As my final Stateside treat before leaving for Corsica this weekend, I’ve just finished my friend Ann Patty’s book Living With a Dead Language: My Romance With Latin. Ann will be subbing for me next week, so I want to introduce you to her — though probably the best introduction would be to read the book, which is just out in bookstores.
My affectionate response to Living With a Dead Language has to do with more than friendship, though. I’m in my third year of trying fitfully to learn Italian, the most direct descendant of Latin, and on this trip I’ll be learning a cappella Corsican music, most of it in an old Italian dialect that crisscrosses Latin at various points. You get lyrics like:
Si Diu hè d’accunsentu Ch’ellu mandi à Gabriellu
Messageru Alluminatu Per à luce di u vasngelu
Vogliu sente u so discorsu Cù lu spiritu di u zitellu
You can suss it out, sort of, with both Italian and Latin, bearing in mind meanwhile that Corsica itself has been part of France for a long while, so French is its official language. One of the things I most look forward to about this trip is the stew of words I’ll find myself in.
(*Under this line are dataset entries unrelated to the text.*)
(* ===== verification/CandidateCache.v ===== *)
(** * CandidateCache: the bounded LRU cache of registry candidates

    services/compose/cache.py.  The [OrderedDict] is a [dict] in order of
    recency.  Instants and durations are exact integers of some tick (the
    source uses floating-point seconds of the monotonic clock); [now] is always
    explicit.  The lock makes each method atomic, so the methods are functions
    on the state.

    The specification of an LRU cache is a finite map that stamps every entry
    with the logical time of its last use and, when full, drops the entry with
    the least stamp; [cache_refines_lru] shows that the recency list
    implements it. *)

From S2P Require Import Prelude PyStr PyDict ImageRef ComposeModel.
From Stdlib Require Import ZArith Lia.
From stdpp Require Import base strings gmap fin_maps sorting list.

Local Open Scope Z_scope.

Record CachedCandidateEntry := {
  ce_key : CandidateLookupKey;
  ce_result : RegistryCandidateResult;
  ce_cached_at : Z;
  ce_ttl_seconds : Z;
  ce_is_negative : bool;
}.
#[export] Instance CachedCandidateEntry_eq_dec : EqDecision CachedCandidateEntry.
Proof. solve_decision. Defined.

Definition is_fresh (e : CachedCandidateEntry) (now : Z) : bool :=
  now - ce_cached_at e <=? ce_ttl_seconds e.
Definition freshness (e : CachedCandidateEntry) (now : Z) : CandidateCacheFreshness :=
  if is_fresh e now then FRESH else STALE.
Definition age (e : CachedCandidateEntry) (now : Z) : Z := Z.max 0 (now - ce_cached_at e).

Record CandidateCache := {
  cc_max_capacity : Z;
  cc_positive_ttl : Z;
  cc_negative_ttl : Z;
  cc_entries : dict CandidateLookupKey CachedCandidateEntry;
  cc_hits : Z;
  cc_misses : Z;
  cc_evictions : Z;
}.

(** [CandidateCache.__init__] *)
Definition new_CandidateCache (max_capacity positive_ttl negative_ttl : Z) : CandidateCache :=
  {| cc_max_capacity := Z.max 1 max_capacity; cc_positive_ttl := positive_ttl;
     cc_negative_ttl := negative_ttl; cc_entries := []; cc_hits := 0; cc_misses := 0;
     cc_evictions := 0 |}.

Definition cc_with (c : CandidateCache) (d : dict CandidateLookupKey CachedCandidateEntry)
    (hits misses evictions : Z) : CandidateCache :=
  {| cc_max_capacity := cc_max_capacity c; cc_positive_ttl := cc_positive_ttl c;
     cc_negative_ttl := cc_negative_ttl c; cc_entries := d; cc_hits := hits;
     cc_misses := misses; cc_evictions := evictions |}.

(** [OrderedDict.move_to_end] of a present key. *)
Definition move_to_end (k : CandidateLookupKey) (e : CachedCandidateEntry)
    (d : dict CandidateLookupKey CachedCandidateEntry) : dict CandidateLookupKey CachedCandidateEntry :=
  (dpop k d ++ [(k, e)])%list.
Lemma cache_get_honest k now c : cache_honest c → cache_honest (cache_get k now c).1.
Proof.
  unfold cache_get, cache_honest. destruct (dget k (cc_entries c)) as [e|] eqn:E; cbn; [|done].
  intros H. unfold move_to_end. apply Forall_app. split; [by apply dpop_Forall|].
  constructor; [|constructor]. apply dget_In in E. exact (proj1 (Forall_forall _ _) H _ E).
Qed.
Lemma cache_get_found_honest k now c res f :
  cache_honest c → (cache_get k now c).2 = Some (res, f) → honest res.
Proof.
  unfold cache_get, cache_honest. destruct (dget k (cc_entries c)) as [e|] eqn:E; cbn; [|done].
  intros H [= <- <-]. apply dget_In in E. exact (proj1 (Forall_forall _ _) H _ E).
Qed.
Lemma cache_put_honest k r ttl neg now c :
  honest r → cache_honest c → cache_honest (cache_put k r ttl neg now c).
Proof.
  unfold cache_put, cache_honest. intros Hr Hc. destruct (budget_result r); [done|].
  destruct (dmem k (cc_entries c)); [|destruct (_ <=? _)]; cbn; apply dset_Forall; try done.
  - by apply dpop_Forall.
  - destruct Hc; [constructor|done].
Qed.

Lemma unavailable_honest detail : honest (unavailable detail).
Proof. by right. Qed.

Lemma query_key_spec k ref s :
  tb_logical_lookups_performed (ss_budget s) < tb_max_logical_lookups (ss_budget s) →
  ∃ s' res state, query_key k ref s = (s', Ok (res, state)) ∧ lookup_step s s' ∧
    (query_honest → honest res).
Proof.
  intros Hroom. unfold query_key, bindM, getM, set_budget, retM. cbn [ss_budget ss_cache ss_readings].
  destruct query_fn as [q|] eqn:Eq.
  - destruct (q ref (record_logical_lookup (ss_budget s))) as [b [res|message]] eqn:Ea; cbn [ss_budget ss_cache ss_readings].
    + assert (query_honest → honest res) as Hh.
      { intros H. eapply (H q ref _ res Eq). by rewrite Ea. }
      destruct (negb (budget_result res)) eqn:Hb; eexists _, res, _; (split; [reflexivity|]);
        (split; [|done]); split; cbn; try (intros Hk; destruct (Hk q ref (record_logical_lookup (ss_budget s)) Eq) as [E1 E2];
          rewrite Ea in E1, E2; cbn in E1, E2; lia).
      * intros H ?. apply cache_put_honest; auto.
      * done.
    + eexists _, _, _. split; [reflexivity|]. split; [|intros; apply unavailable_honest].
      split; cbn; try (intros Hk; destruct (Hk q ref (record_logical_lookup (ss_budget s)) Eq) as [E1 E2];
          rewrite Ea in E1, E2; cbn in E1, E2; lia).
      intros H ?. apply cache_put_honest; [apply unavailable_honest|done].
  - eexists _, _, _. split; [reflexivity|]. split; [|intros; apply unavailable_honest].
    split; cbn; [done|lia|done].
Qed.
Definition optional_registration (row : option registration_row) : M database (option ProjectRegistration) :=
  match row with
  | None => retM None
  | Some r => do x <- liftM (registration_from_row r);; retM (Some x)
  end.
Definition get (target_id environment : string) (include_revoked : bool) : M database (option ProjectRegistration) :=
  do l <- sql_select (λ r, str_eqb (gn_target_id r) target_id && str_eqb (gn_environment r) environment &&
                           (include_revoked || status_active r));;
  optional_registration (head (order_by registered_geb l)).
Definition get_by_registration_id (id : string) : M database (option ProjectRegistration) :=
  do row <- sql_select_one (registration_is id);; optional_registration row.
Definition get_by_path (path environment : string) : M database (option ProjectRegistration) :=
  do row <- sql_select_one (λ r, str_eqb (gn_canonical_project_path r) path && str_eqb (gn_environment r) environment);;
  optional_registration row.
Definition list_registrations (environment : option string) (status : option RegistrationStatus)
  : M database (list ProjectRegistration) :=
  do l <- sql_select (λ r, match environment with Some e => str_eqb (gn_environment r) e | None => true end &&
                           match status with Some s => str_eqb (gn_status r) (value s) | None => true end);;
  liftM (rmap registration_from_row (order_by registered_geb l)).

(** [update_status]: the registration is read before the transaction, and the
    statement does not look at the status again. *)
Definition update_status (c : circumstances) (rid target_id environment : string) (new_status : RegistrationStatus)
    (actor : string) (reason : option string) : M database (option ProjectRegistration) :=
  do current <- get target_id environment false;;
  match current with
  | None => retM None
  | Some r =>
      let now := isoformat (cc_clock c) in
      let revoking := bool_decide (new_status = REVOKED) in
      do_ or_sqlite RegistrationError (transaction c (
        do_ sql_update_registration (rg_registration_id r)
              (set_status (value new_status) now (if revoking then Some actor else None)
                 (if revoking then Some now else None) (if revoking then Some (default "" reason) else None));;
        emit_status_change_event c rid target_id environment (value (rg_status r)) (value new_status) actor reason));;
      do_ gap c 1;;
      get_by_registration_id (rg_registration_id r)
  end.
End store.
Ann’s book focuses on the main ingredient of that stew, the Latin of Horace and Catullus, Cicero and Ovid. Like me with Italian, she’s picking up this new language in the latter part of her life, wrestling with memorization but also bringing a broader set of skills than she might have possessed studying Latin in college. One of those is a sense of syntax. And here’s where I want us to help her out with a rhetorical phenomenon she describes beautifully but for which she cannot find an adequate name. She calls it a word picture, but confesses that the term — defined generally as “a graphic or vivid description in words” — is inadequate to the poetic device. Here’s her first example, from Ovid’s Amores:
Cingere litorea flaventia tempora myrto
Her translation, “Encircle your golden temples with myrtle,” cannot convey what the Latin achieves, which is literally “Encircle shoreline golden temples with myrtle.” Shoreline modifies myrtle, so the encircling is actually happening in the syntax, or as Ann puts it, “The chiasmic placement of the words enacts their meaning.”
This is not the same as concrete poetry, like George Herbert’s famous “Easter Wings,” where the poem is shaped visually into wings; nor is it the word painting that we hear in musical pieces designed to reach high notes when places are exalted and dive into low registers for valleys. It’s a device that relies entirely on syntax. Virgil apparently used this strategy often, as in the Aeneid 4:24, where
speluncam Dido dux et Troianus eandem
puts Dido and Aeneas together enclosed in a cave by having the cave (spelucam) and the reference to their being together (eandem) enclose them in the phrase itself.
and in English, we have e.e. cummings,
your slightest look easily will unclose me
though I have closed myself as fingers
you open always petal by petal myself . . .
where the successive petals unfold to reveal myself.
Ann suggests verba acta (words enacted), verba imaginata (words in image), or imago in verbis (image in words) as possible names for this syntactic flourish. And certainly with so many of our prosodic and figurative terms (caesura, iambic, anaphora, simile, etc.) coming from Greek or Latin, a Latin term would suit. But does such a term exist already, or would anyone else like to invent one? Put your candidates, and your examples, forward. And welcome to Ann.